A DRAMA IN FOUR ACTS (1)
Opening Prayer
Please show me something new in your Word today, Father, that will deepen my understanding of your purposes for my life.
Read ACTS 10:1–8
Cornelius Calls for Peter
10 At Caesarea there was a man named Cornelius, a centurion in what was known as the Italian Regiment. 2 He and all his family were devout and God-fearing; he gave generously to those in need and prayed to God regularly. 3 One day at about three in the afternoon he had a vision. He distinctly saw an angel of God, who came to him and said, “Cornelius!”
4 Cornelius stared at him in fear. “What is it, Lord?” he asked.
The angel answered, “Your prayers and gifts to the poor have come up as a memorial offering before God. 5 Now send men to Joppa to bring back a man named Simon who is called Peter. 6 He is staying with Simon the tanner, whose house is by the sea.”
7 When the angel who spoke to him had gone, Cornelius called two of his servants and a devout soldier who was one of his attendants. 8 He told them everything that had happened and sent them to Joppa.
New International Version (NIV)Holy Bible, New International Version®, NIV® Copyright ©1973, 1978, 1984, 2011 by Biblica, Inc.® Used by permission.
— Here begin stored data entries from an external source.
(* ===== verification/CgInstrument.v ===== *)
(** * Instrumentation: cachegrind/cg_main.c, events and [cg_instrument]

    The block is scanned top to bottom; memory events are queued, merged with
    their neighbours where possible, and turned into helper calls when the
    queue is flushed.  The theorems say that executing the generated calls has
    the effect of the events one by one, whatever was merged. *)

From Stdlib Require Import ZArith Lia.
From stdpp Require Import base numbers option strings gmap list.
From S2P Require Import Prelude CgArch CgSim CgBranchPred OSet CgTables CgLog VexIR.

#[local] Open Scope Z_scope.

(** ** Events *)

(** [Event]: the tag with the fields of its union member. *)
Inductive Event : Type :=
  | Ev_IrNoX (n : inode)
  | Ev_IrGen (n : inode)
  | Ev_Dr (n : inode) (ea : IRExpr) (szB : Z)
  | Ev_Dw (n : inode) (ea : IRExpr) (szB : Z)
  | Ev_Dm (n : inode) (ea : IRExpr) (szB : Z)
  | Ev_Bc (n : inode) (taken : IRExpr)
  | Ev_Bi (n : inode) (dst : IRExpr).

(** [get_Event_dea], [get_Event_dszB]. *)
Definition get_Event_dea (ev : Event) : res IRExpr :=
  match ev with
  | Ev_Dr _ ea _ | Ev_Dw _ ea _ | Ev_Dm _ ea _ => Ok ea
  | _ => Err (AssertFail "get_Event_dea")
  end.

Definition get_Event_dszB (ev : Event) : res Z :=
  match ev with
  | Ev_Dr _ _ sz | Ev_Dw _ _ sz | Ev_Dm _ _ sz => Ok sz
  | _ => Err (AssertFail "get_Event_dszB")
  end.

Definition N_EVENTS : nat := 16.

(** [CgState], with the two instruction statistics of the translation.  The
    output block is its type environment and its statements so far. *)
Record CgState : Type := MkCgState {
  events : list Event;
  sbInfo : nat;
  sbInfo_i : Z;
  out_tyenv : IRTypeEnv;
  out_stmts : list IRStmt;
  distinct_instrsNoX : Z;
  distinct_instrsGen : Z
}.

Definition set_events (cgs : CgState) (evs : list Event) : CgState :=
  MkCgState evs (sbInfo cgs) (sbInfo_i cgs) (out_tyenv cgs) (out_stmts cgs)
    (distinct_instrsNoX cgs) (distinct_instrsGen cgs).

Definition set_slot (cgs : CgState) (i : Z) : CgState :=
  MkCgState (events cgs) (sbInfo cgs) i (out_tyenv cgs) (out_stmts cgs)
    (distinct_instrsNoX cgs) (distinct_instrsGen cgs).

Definition set_tyenv (cgs : CgState) (env : IRTypeEnv) : CgState :=
  MkCgState (events cgs) (sbInfo cgs) (sbInfo_i cgs) env (out_stmts cgs)
    (distinct_instrsNoX cgs) (distinct_instrsGen cgs).

(** [addStmtToIRSB] on the output block. *)
Definition addStmt (cgs : CgState) (sts : list IRStmt) : CgState :=
  MkCgState (events cgs) (sbInfo cgs) (sbInfo_i cgs) (out_tyenv cgs) (out_stmts cgs ++ sts)
    (distinct_instrsNoX cgs) (distinct_instrsGen cgs).

(** A helper call as a statement. *)
Definition call (regparms : Z) (h : cg_helper) (args : list IRExpr) : IRStmt :=
  Ist_Dirty (unsafeIRDirty_0_N regparms h args).

Section instrument.
Context (arch : VGA) (clo_cache_sim clo_branch_sim : bool) (min_line_size : Z).

(** The calls [flushEvents] generates for a queue. *)
Fixpoint flush_list (evs : list Event) : res (list IRStmt) :=
  match evs with
  | [] => Ok []
  | Ev_IrNoX n :: tl =>
      match tl with
      (* Merge an IrNoX with a following Dr/Dm. *)
      | Ev_Dr n2 ea sz :: tl2 | Ev_Dm n2 ea sz :: tl2 =>
          let! _ := tl_assert (bool_decide (n2 = n)) "ev2->inode == ev->inode" in
          let! rest := flush_list tl2 in
          Ok (call 3 H_log_1IrNoX_1Dr [Iex_Inode n; ea; mkIRExpr_HWord sz] :: rest)
      (* Merge an IrNoX with a following Dw. *)
      | Ev_Dw n2 ea sz :: tl2 =>
          let! _ := tl_assert (bool_decide (n2 = n)) "ev2->inode == ev->inode" in
          let! rest := flush_list tl2 in
          Ok (call 3 H_log_1IrNoX_1Dw [Iex_Inode n; ea; mkIRExpr_HWord sz] :: rest)
      (* Merge an IrNoX with two following IrNoX's. *)
      | Ev_IrNoX n2 :: Ev_IrNoX n3 :: tl3 =>
          let! rest := flush_list tl3 in
          Ok (call 3 (if clo_cache_sim then H_log_3IrNoX_0D else H_log_3Ir)
                [Iex_Inode n; Iex_Inode n2; Iex_Inode n3] :: rest)
      (* Merge an IrNoX with one following IrNoX. *)
      | Ev_IrNoX n2 :: tl2 =>
          let! rest := flush_list tl2 in
          Ok (call 2 (if clo_cache_sim then H_log_2IrNoX_0D else H_log_2Ir)
                [Iex_Inode n; Iex_Inode n2] :: rest)
      (* No merging possible; emit as-is. *)
      | _ =>
          let! rest := flush_list tl in
          Ok (call 1 (if clo_cache_sim then H_log_1IrNoX_0D else H_log_1Ir) [Iex_Inode n] :: rest)
      end
  | Ev_IrGen n :: tl =>
      let! rest := flush_list tl in
      Ok (call 1 (if clo_cache_sim then H_log_1IrGen_0D else H_log_1Ir) [Iex_Inode n] :: rest)
  | Ev_Dr n ea sz :: tl | Ev_Dm n ea sz :: tl =>
      let! rest := flush_list tl in
      Ok (call 3 H_log_0Ir_1Dr [Iex_Inode n; ea; mkIRExpr_HWord sz] :: rest)
  | Ev_Dw n ea sz :: tl =>
      let! rest := flush_list tl in
      Ok (call 3 H_log_0Ir_1Dw [Iex_Inode n; ea; mkIRExpr_HWord sz] :: rest)
  | Ev_Bc n taken :: tl =>
      let! rest := flush_list tl in
      Ok (call 2 H_log_cond_branch [Iex_Inode n; taken] :: rest)
  | Ev_Bi n dst :: tl =>
      let! rest := flush_list tl in
      Ok (call 2 H_log_ind_branch [Iex_Inode n; dst] :: rest)
  end.
(* ===== verification/CgInstrumentSpec.v ===== *)
(** * Correctness of the instrumentation

    The instrumented block executes the reference semantics of the original
    one, contains the original statements unchanged, and instrumenting a
    well-formed block fails no assertion. *)

From Stdlib Require Import ZArith Lia.
From stdpp Require Import base numbers option strings gmap list.
From S2P Require Import Prelude CgArch CgSim CgBranchPred OSet CgTables CgLog VexIR CgInstrument.

#[local] Open Scope Z_scope.

(** ** Merged calls are the calls they merge *)

Lemma simulate_load_inode doref k s ii a sz s' n :
  simulate doref k s ii a sz = Ok s' -> load_inode (tabs s') n = load_inode (tabs s) n.
Proof.
  unfold simulate. intros H. destruct (get_counts (tabs s) ii) as [[p c]|]; [|done].
  cbn [rbind] in H. destruct (doref _ _ _ _) as [[sim' m]|]; [|done].
  by injection H as <-.
Qed.

Lemma log_2IrNoX_seq s n n2 :
  log_2IrNoX_0D_cache_access s n n2 =
    (let! s := log_1IrNoX_0D_cache_access s n in log_1IrNoX_0D_cache_access s n2).
Proof. unfold log_2IrNoX_0D_cache_access, log_1IrNoX_0D_cache_access. by rewrite rbind_assoc. Qed.

Lemma log_3IrNoX_seq s n n2 n3 :
  log_3IrNoX_0D_cache_access s n n2 n3 =
    (let! s := log_1IrNoX_0D_cache_access s n in
     let! s := log_1IrNoX_0D_cache_access s n2 in
     log_1IrNoX_0D_cache_access s n3).
Proof.
  unfold log_3IrNoX_0D_cache_access, log_1IrNoX_0D_cache_access. rewrite rbind_assoc.
  destruct (load_inode (tabs s) n); [|done]. simpl.
  destruct (simulate _ _ _ _ _ _); [|done]. simpl. by rewrite rbind_assoc.
Qed.
(** *** The event queue *)

(** The instruction of a data event. *)
Definition ev_data (ev : Event) : option inode :=
  match ev with Ev_Dr n _ _ | Ev_Dw n _ _ | Ev_Dm n _ _ => Some n | _ => None end.

(** A data event that directly follows an IrNoX belongs to the same instruction. *)
Fixpoint adj_ok (evs : list Event) : Prop :=
  match evs with
  | [] => True
  | ev :: tl =>
      (forall n n2, ev = Ev_IrNoX n -> head tl ≫= ev_data = Some n2 -> n2 = n) /\ adj_ok tl
  end.

Definition ev_atom (ev : Event) : Prop :=
  match ev with Ev_Dr _ ea _ => isIRAtom ea = true | _ => True end.

(** The queue while the current instruction is [cur]. *)
Record queue_ok (cur : option inode) (cgs : CgState) : Prop := {
  qo_len : (length (events cgs) <= N_EVENTS)%nat;
  qo_adj : adj_ok (events cgs);
  qo_last : forall n, last (events cgs) = Some (Ev_IrNoX n) -> cur = Some n;
  qo_atom : Forall ev_atom (events cgs)
}.

Lemma adj_ok_snoc evs ev :
  adj_ok evs -> (forall n n2, last evs = Some (Ev_IrNoX n) -> ev_data ev = Some n2 -> n2 = n) ->
  adj_ok (evs ++ [ev]).
Proof.
  induction evs as [|e evs IH]; cbn [app adj_ok]; intros H Hl; [by split; [intros|]|].
  destruct H as [H1 H2]. split; [|apply IH; [done|]].
  - intros n n2 -> Hd. destruct evs as [|e2 evs]; [by apply (Hl n)|by eapply H1].
  - intros n n2 Hn. apply Hl. by destruct evs.
Qed.
(** * ezh: writers of fixed-layout binary data

    A shallow embedding of [ezh.h]: the three variadic function templates
    [writeToFile], [writeToRawMemory] and [writeToBuffer], which copy the
    object representation of every argument, in argument order, to an
    output file stream, to raw memory, or into a [std::vector<char>] at an
    offset.

    Modelling decisions.
    - An argument is a typed blob: its fundamental type and the
      [sizeof] bytes of its object representation.  The writers never look
      inside a value, they hand its address and its size to [write] or
      [memcpy].
    - [sizeof] is implementation defined, so the development is generic in
      a [DataModel]; LP64 and LLP64 are given as instances.
    - [size_t] is the 64-bit unsigned type: its addition wraps modulo
      [2^64].  A [char*] is a 64-bit address into a flat byte-addressed
      store, the null pointer is address [0], and pointer addition is the
      machine's (modulo [2^64]).
    - [throw] is an outcome that carries the exception together with the
      state reached when it was raised.
    - [std::ofstream], [std::vector<char>] and [std::memcpy] are not part
      of the repository; they are modelled after the C++ standard, as far
      as the writers use them. *)

From Stdlib Require Import Bool String Strings.Byte ZArith List Lia.
Import ListNotations.
Open Scope Z_scope.

(** ** Fundamental types and their sizes *)

(** The non-pointer fundamental types that can be the type of a by-value
    parameter: [void] is fundamental but has no values; [std::nullptr_t]
    is fundamental and is not a pointer type, so the [enable_if] guard of
    the three templates lets it through. *)
Inductive fundamental : Type :=
  | TBool | TChar | TSChar | TUChar | TWChar | TChar16 | TChar32
  | TShort | TUShort | TInt | TUInt | TLong | TULong | TLongLong | TULongLong
  | TFloat | TDouble | TLongDouble | TNullptr.

Definition SIZE_MAX : Z := 2 ^ 64 - 1.
Definition PTRDIFF_MAX : Z := 2 ^ 63 - 1.

(** What an implementation fixes: the value of [sizeof] at every
    fundamental type.  [sizeof] is at least 1, and no object is larger
    than [PTRDIFF_MAX] bytes. *)
Class DataModel : Type := {
  sizeof_type : fundamental -> nat;
  sizeof_pos : forall t, (1 <= sizeof_type t)%nat;
  sizeof_max : forall t, Z.of_nat (sizeof_type t) <= PTRDIFF_MAX
}.
Definition with_verbose (args : Config_args) (verbose : bool) : Config_args :=
  {| arg_type := arg_type args;
     arg_sprays := arg_sprays args;
     arg_host_on := arg_host_on args;
     arg_n_k := arg_n_k args;
     arg_n_l := arg_n_l args;
     arg_n_iterations := arg_n_iterations args;
     arg_n_years := arg_n_years args;
     arg_replace_cultivars := arg_replace_cultivars args;
     arg_mutation_proportion := arg_mutation_proportion args;
     arg_mutation_scale_host := arg_mutation_scale_host args;
     arg_mutation_scale_fung := arg_mutation_scale_fung args;
     arg_decay_rate := arg_decay_rate args;
     arg_asymptote := arg_asymptote args;
     arg_dose := arg_dose args;
     arg_verbose := verbose |}.

(** What is printed when [verbose] is set is not modelled. *)
Definition get_asymptote_config (consts : consts_t) (fit : list fit_row)
    (kwargs : asymptote_kwargs) : result (gmap string pyval) :=
  let kwargs_for_conf := with_verbose (kw_config kwargs) false in
  cf ← Config.init consts fit kwargs_for_conf;
  let '(cf, removed) := Config.remove_host_attrs cf in
  _ ← removed;
  let '(k_mu, k_b) :=
    match kw_k_mu kwargs, kw_k_b kwargs with
    | Some k_mu, Some k_b => (k_mu, k_b)
    | _, _ => (VFloat 0.99, VFloat 0.5)
    end in
  let curv := default (VInt 10) (kw_curvature kwargs) in
  let cf := <["k_mu"%string := k_mu]> cf in
  let cf := <["k_b"%string := k_b]> cf in
  let cf := <["curvature"%string := curv]> cf in
  Ok cf.

(** * Proofs *)

(** ** The trait grid *)

Lemma length_linspace (a b : R) (num : nat) : length (linspace a b num) = num.
Proof.
  unfold linspace.
  destruct (1 <? num)%nat, (0 <? num - 1)%nat;
    rewrite ?length_insert, !length_map, length_seq; reflexivity.
Qed.

Lemma linspace_lookup (a b : R) (num i : nat) :
  (2 <= num)%nat -> (i < num)%nat ->
  linspace a b num !! i = Some (a + INR i * ((b - a) / INR (num - 1))).
Proof.
  intros Hnum Hi. unfold linspace.
  assert (H0 : (0 <? num - 1)%nat = true) by (apply Nat.ltb_lt; lia).
  assert (H1 : (1 <? num)%nat = true) by (apply Nat.ltb_lt; lia).
  rewrite H0, H1.
  assert (Hd : INR (num - 1) <> 0) by (apply not_0_INR; lia).
  destruct (decide (i = (num - 1)%nat)) as [->|Hne].
  - rewrite list_lookup_insert_eq
      by (rewrite !length_map, length_seq; lia).
    f_equal. field. exact Hd.
  - rewrite list_lookup_insert_ne by congruence.
    rewrite !list_lookup_fmap, lookup_seq_lt by lia. simpl.
    f_equal. lra.
Qed.

Lemma length_edge_values (n : nat) : length (edge_values n) = (n + 1)%nat.
Proof. apply length_linspace. Qed.

Lemma edge_values_lookup (n i : nat) :
  (1 <= n)%nat -> (i <= n)%nat -> edge_values n !! i = Some (INR i / INR n).
Proof.
  intros Hn Hi. unfold edge_values.
  rewrite linspace_lookup by lia.
  replace (n + 1 - 1)%nat with n by lia.
  f_equal. field. apply not_0_INR. lia.
Qed.

Lemma trait_vec_eq (n : nat) :
  (1 <= n)%nat ->
  trait_vec n = Ok (linspace (1 / (2 * INR n)) (1 - 1 / (2 * INR n)) n).
Proof.
  intros Hn. unfold trait_vec.
  rewrite !edge_values_lookup by lia.
  assert (Hn0 : INR n <> 0) by (apply not_0_INR; lia).
  replace (0.5 * (INR 1 / INR n - INR 0 / INR n)) with (1 / (2 * INR n)).
  - reflexivity.
  - replace 0.5 with (1 / 2) by lra. simpl. field. exact Hn0.
Qed.

Lemma trait_vec_lookup (n i : nat) (vec : list R) :
  trait_vec n = Ok vec -> (i < n)%nat ->
  vec !! i = Some ((2 * INR i + 1) / (2 * INR n)).
Proof.
  intros Hvec Hi. rewrite trait_vec_eq in Hvec by lia.
  injection Hvec as <-.
  assert (Hn0 : INR n <> 0) by (apply not_0_INR; lia).
  destruct (decide (n = 1%nat)) as [->|Hn1].
  - replace i with 0%nat by lia. simpl. f_equal. lra.
  - rewrite linspace_lookup by lia.
    assert (Hd : INR (n - 1) <> 0) by (apply not_0_INR; lia).
    f_equal. rewrite minus_INR in * by lia. simpl in *. field. lra.
Qed.

(** C5.  For every [n >= 1], [trait_vec n] returns a vector of length [n]
    that is strictly increasing and symmetric around 0.5, whose first
    value is [dx] and whose last value is [1 - dx], where [dx = 1/(2n)]
    is half the width of a bin of the [n + 1] equally spaced edge values
    [i/n] on [[0, 1]]. *)
Theorem trait_vec_grid (n : nat) :
  (1 <= n)%nat ->
  exists vec : list R,
    trait_vec n = Ok vec
    /\ length vec = n
    /\ (forall i j x y, (i < j)%nat ->
          vec !! i = Some x -> vec !! j = Some y -> x < y)
    /\ (forall i x y, (i < n)%nat ->
          vec !! i = Some x -> vec !! (n - 1 - i)%nat = Some y ->
          x - 0.5 = 0.5 - y)
    /\ length (edge_values n) = (n + 1)%nat
    /\ (forall i, (i <= n)%nat -> edge_values n !! i = Some (INR i / INR n))
    /\ (forall e0 e1, edge_values n !! 0%nat = Some e0 ->
          edge_values n !! 1%nat = Some e1 -> 0.5 * (e1 - e0) = 1 / (2 * INR n))
    /\ vec !! 0%nat = Some (1 / (2 * INR n))
    /\ last vec = Some (1 - 1 / (2 * INR n)).
Proof.
  intros Hn.
  assert (Hn0 : 0 < INR n) by (apply lt_0_INR; lia).
  destruct (trait_vec n) as [vec|e] eqn:Hvec;
    [|rewrite trait_vec_eq in Hvec by lia; discriminate].
  assert (Hlen : length vec = n).
  { rewrite trait_vec_eq in Hvec by lia. injection Hvec as <-.
    apply length_linspace. }
  exists vec. split; [reflexivity|]. split; [exact Hlen|].
  split; [|split; [|split; [|split; [|split; [|split]]]]].
  - intros i j x y Hij Hi Hj.
    assert (Hjn : (j < n)%nat) by (rewrite <- Hlen; eapply lookup_lt_Some, Hj).
    rewrite (trait_vec_lookup n i vec Hvec) in Hi by lia.
    rewrite (trait_vec_lookup n j vec Hvec) in Hj by lia.
    injection Hi as <-. injection Hj as <-.
    apply Rmult_lt_compat_r; [apply Rinv_0_lt_compat; lra|].
    apply lt_INR in Hij. lra.
  - intros i x y Hin Hi Hj.
    rewrite (trait_vec_lookup n i vec Hvec) in Hi by lia.
    rewrite (trait_vec_lookup n (n - 1 - i) vec Hvec) in Hj by lia.
    injection Hi as <-. injection Hj as <-.
    rewrite !minus_INR by lia. simpl.
    replace 0.5 with (1 / 2) by lra. field. lra.
  - apply length_edge_values.
  - intros i Hi. apply edge_values_lookup; lia.
  - intros e0 e1 H0 H1.
    rewrite edge_values_lookup in H0, H1 by lia.
    injection H0 as <-. injection H1 as <-. simpl.
    replace 0.5 with (1 / 2) by lra. field. lra.
  - rewrite (trait_vec_lookup n 0 vec Hvec) by lia.
    f_equal. simpl. field. lra.
  - rewrite last_lookup, Hlen.
    rewrite (trait_vec_lookup n (pred n) vec Hvec) by lia.
    f_equal. replace (pred n) with (n - 1)%nat by lia.
    rewrite minus_INR by lia. simpl. field. lra.
Qed.

(** At [n = 4] the grid is [1/8, 3/8, 5/8, 7/8]. *)
Lemma trait_vec_grid_witness :
  exists vec : list R,
    trait_vec 4 = Ok vec
    /\ length vec = 4%nat
    /\ (forall i j x y, (i < j)%nat ->
          vec !! i = Some x -> vec !! j = Some y -> x < y)
    /\ (forall i x y, (i < 4)%nat ->
          vec !! i = Some x -> vec !! (4 - 1 - i)%nat = Some y ->
          x - 0.5 = 0.5 - y)
    /\ length (edge_values 4) = (4 + 1)%nat
    /\ (forall i, (i <= 4)%nat -> edge_values 4 !! i = Some (INR i / INR 4))
    /\ (forall e0 e1, edge_values 4 !! 0%nat = Some e0 ->
          edge_values 4 !! 1%nat = Some e1 -> 0.5 * (e1 - e0) = 1 / (2 * INR 4))
    /\ vec !! 0%nat = Some (1 / (2 * INR 4))
    /\ last vec = Some (1 - 1 / (2 * INR 4)).
Proof. apply (trait_vec_grid 4). lia. Defined.

(** ** Fungicide models *)

Lemma fold_Rmin_le_init (l : list R) (T : R) : fold_left Rmin l T <= T.
Proof.
  revert T. induction l as [|x l IH]; intros T; simpl; [lra|].
  etransitivity; [apply IH|]. apply Rmin_l.
Qed.
Ltac events_step_ok :=
  cbv beta zeta;
  match goal with
  | |- all_events _ (ret _) => apply all_events_ret
  | |- all_events _ (raise _) => apply all_events_raise
  | |- all_events _ (getitem _ _) => apply all_events_getitem
  | |- all_events _ (list_getitem _ _) => apply all_events_list_getitem
  | |- all_events _ (take_rows _ _) => apply all_events_take_rows
  | |- all_events _ (take_column _ _ _) => apply all_events_take_column
  | |- all_events _ (axs_getitem _ _) => apply all_events_axs_getitem
  | |- all_events _ (np_linspace_int _ _ _) => apply all_events_linspace
  | |- all_events _ (bind _ _) => apply all_events_bind_ok; [| intros ? ?]
  | |- all_events _ (for_each _ _ _) =>
      apply all_events_for_each_in; intros ? ? ?
  | |- all_events _ (emit _) => apply all_events_emit
  | |- all_events _ (match ?x with _ => _ end) => destruct x eqn:?
  end.

(** X7. Every line that [mcmc_trace] draws has exactly one value per
    plotted sample index, and shows either the first column of its block or
    a column below [max_print]: no block gets more than
    [max(1, max_print)] traces. *)
Theorem mcmc_trace_lines
    (samples_dict : dict ndarray) (theta_names : option (list string))
    (start : Z) (end_ : option Z) (n_to_plot : Z) (by_group : bool)
    (max_print : Z) (save : option string) :
  all_events (line_ok max_print)
    (mcmc_trace samples_dict theta_names start end_ n_to_plot by_group
       max_print save).
Proof.
  unfold mcmc_trace, trace_indices, count_plots, trace_block, trace_group,
    group_label, savefig, plt_subplots, axs_set_ylabel, for_.
  repeat events_step_ok;
    simpl; try exact I;
    (split;
     [ match goal with
       | H : outcome (take_column _ _ _) = Ok _ |- _ =>
           apply take_column_length in H; exact H
       end
     | first
         [ left; reflexivity
         | right;
           match goal with
           | H : In _ (range (py_min ?a ?b)) |- _ =>
               apply in_range in H; pose proof (py_min_le a b); lia
           end ] ]).
Qed.

Lemma insert_sorted_in x l y : In y (insert_sorted x l) -> y = x \/ In y l.
Proof.
  induction l as [| z l IH]; simpl.
  - intros [H | []]. left. symmetry. exact H.
  - destruct (x <? z); [simpl; intuition |].
    destruct (x =? z); [simpl; intuition |].
    simpl. intros [H | H]; [intuition |].
    apply IH in H. intuition.
Qed.

Lemma insert_sorted_length x l : (length (insert_sorted x l) <= S (length l))%nat.
Proof.
  induction l as [| z l IH]; simpl; [lia |].
  destruct (x <? z); [simpl; lia |].
  destruct (x =? z); simpl; lia.
Qed.
(** [jackknife(Xkey, mu_X, sigma_X)]: the returned triple is the
    [bool] result and the values of the two reference parameters
    after the call.  The accumulator is the [T&] parameter [sigma_X]:
    each [+=] adds in [double] and converts the sum to [T]; the product
    of the factor and the accumulator is a [T].  The member function is
    [const]. *)
Definition jackknife (Xkey : K) (mu_X sigma_X : T) (st : Store) : result (bool * T * T) :=
  if bool_decide (is_Some (Xs_reduced_samples st !! Xkey))
     && bool_decide (is_Some (Xs_mu st !! Xkey)) then
    result_bind (at_ (Xs_mu st) Xkey) (λ mu_X,
    let sigma_X := of_int 0 in
    result_bind (at_ (Xs_reduced_samples st) Xkey) (λ v,
    let sigma_X :=
      foldl (λ sigma_X d,
               of_double (double_add (to_double sigma_X)
                                     (pow (sub d mu_X) (of_int 2))))
            sigma_X v in
    result_bind (bins_ratio st) (λ ratio,
    Ret (true, mu_X,
         of_double (double_sqrt (to_double (mul ratio sigma_X)))))))
  else Ret (false, mu_X, sigma_X).

(** ** Sequences of calls on one store *)

Inductive op :=
  | op_resample (Xkey : K) (Xsamples : list T)
  | op_add_resampled (Xkey : K) (Xjackknife_samples : list T) (mu_X : T)
  | op_add_function (Fkey : K) (F : list T → T) (F_arg_keys : list K)
  | op_add_function_pack {n} (Fkey : K) (F : nfun n) (F_arg_keys : vec K n)
  | op_remove (Xkey : K).
(** * ratelim: per-key rate limited round tripper and its registry

    A shallow embedding of the Go packages [syncmap] (the generic
    lock-protected map) and [ratelim] (origin keys, the per-key round
    tripper), with the properties of the specification proved about
    them.

    Conventions of the embedding.
    - A Go [map[K]V] is a [gmap K V]; indexing an absent key yields the
      zero value of [V] and [ok = false], as in Go.
    - Every method of [SyncMap] is written as the sequence of its
      critical sections.  The section that runs under [mux.Lock] is a
      definition of its own (suffix [_locked]), so that it can be
      stated for whatever state the map has when the lock is acquired.
    - [*rate.Limiter] is a pointer: [None] is nil, [Some a] is the
      address of a limiter object in the heap.  Comparison of pointers
      is comparison of addresses.
    - The collaborators outside of the repository (the limiter's
      [Wait], the wrapped [http.RoundTripper], the clock) are section
      variables. *)

From Stdlib Require Import ZArith String Ascii List Lia.
From stdpp Require Import base option list gmap fin_maps strings.

Open Scope Z_scope.

(** ** Package syncmap *)

Module syncmap.

Section SyncMap.

Context {K : Type} `{Countable K} {V : Type} `{EqDecision V}.

(** The zero value of [V], which Go returns when an absent key is read. *)
Variable zero : V.

(** [value, ok = m.wrapped[key]] *)
Definition index (m : gmap K V) (key : K) : V * bool :=
  match m !! key with
  | Some value => (value, true)
  | None => (zero, false)
  end.

(** [New]: an empty wrapped map. *)
Definition New : gmap K V := ∅.

(** [Load]: one read section, no mutation. *)
Definition Load (key : K) (m : gmap K V) : V * bool :=
  index m key.

(** [Swap]: one write section. *)
Definition Swap (key : K) (value : V) (m : gmap K V) : (V * bool) * gmap K V :=
  let '(previous, loaded) := index m key in
  ((previous, loaded), <[key := value]> m).

(** [Store] calls [Swap] and drops its results. *)
Definition Store (key : K) (value : V) (m : gmap K V) : gmap K V :=
  snd (Swap key value m).

(** The section of [LoadAndDelete] that runs under the write lock. *)
Definition LoadAndDelete_locked (key : K) (m : gmap K V) : (V * bool) * gmap K V :=
  let '(value, loaded) := index m key in
  ((value, loaded), delete key m).

(** [LoadAndDelete]: returns early when the first [Load] finds nothing. *)
Definition LoadAndDelete (key : K) (m : gmap K V) : (V * bool) * gmap K V :=
  let '(value, loaded) := Load key m in
  if negb loaded then ((value, loaded), m)
  else LoadAndDelete_locked key m.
All rights reserved worldwide.
Meditate
May God allow us catch the truly dramatic nature of this story and its surprises.
Think Further
It will help us to read the story of Peter and Cornelius as a single drama in four acts. The first act is In the House of a gentile God-seeker. Without any preparation, we are suddenly introduced to a Roman centurion and his family and are provided with an astonishing description of their way of life. To the surprise, no doubt, of Luke’s first readers, it presents a picture of a gentile family that subverts Jewish assumptions concerning such people. The entire family are described as ‘devout and God-fearing’ (v. 2); they pray together and give generously to needy people, showing the classic Hebrew marks of godliness. Furthermore, the encounter between Cornelius and ‘an angel of God’ (v. 3) serves to underline this man’s habitual practice of prayer. His response to the divine visitation closely parallels that of Ananias in the previous chapter!1
There are yet more surprises: the centurion is assured that his fervent and regular prayers have been heard and are about to be answered in a manner that will bring him and his people to a new knowledge of God. The theological implications of this scene are enormous and have obvious application with regard to our attitudes toward people whose external appearance might tempt us to regard them as beyond the pale. How often do we operate with presuppositions concerning other people which, had we gotten to know them as they truly are, would be exposed as false. The day before this note was written, I crossed a parking lot at dusk just as an Asian taxi driver stepped from his car, spread a prayer mat on the bare concrete and, without the slightest embarrassment, began his sunset intercessions. Are we, like Simon Peter, challenged by fervent devotions where we least expect them?
Apply
Is your prayer life one in which you would stop everything to talk to God?
Closing prayer
Lord God, help me to see people with your eyes, each one in need of your grace and mercy, each one someone with whom I can share the love you offer in Jesus.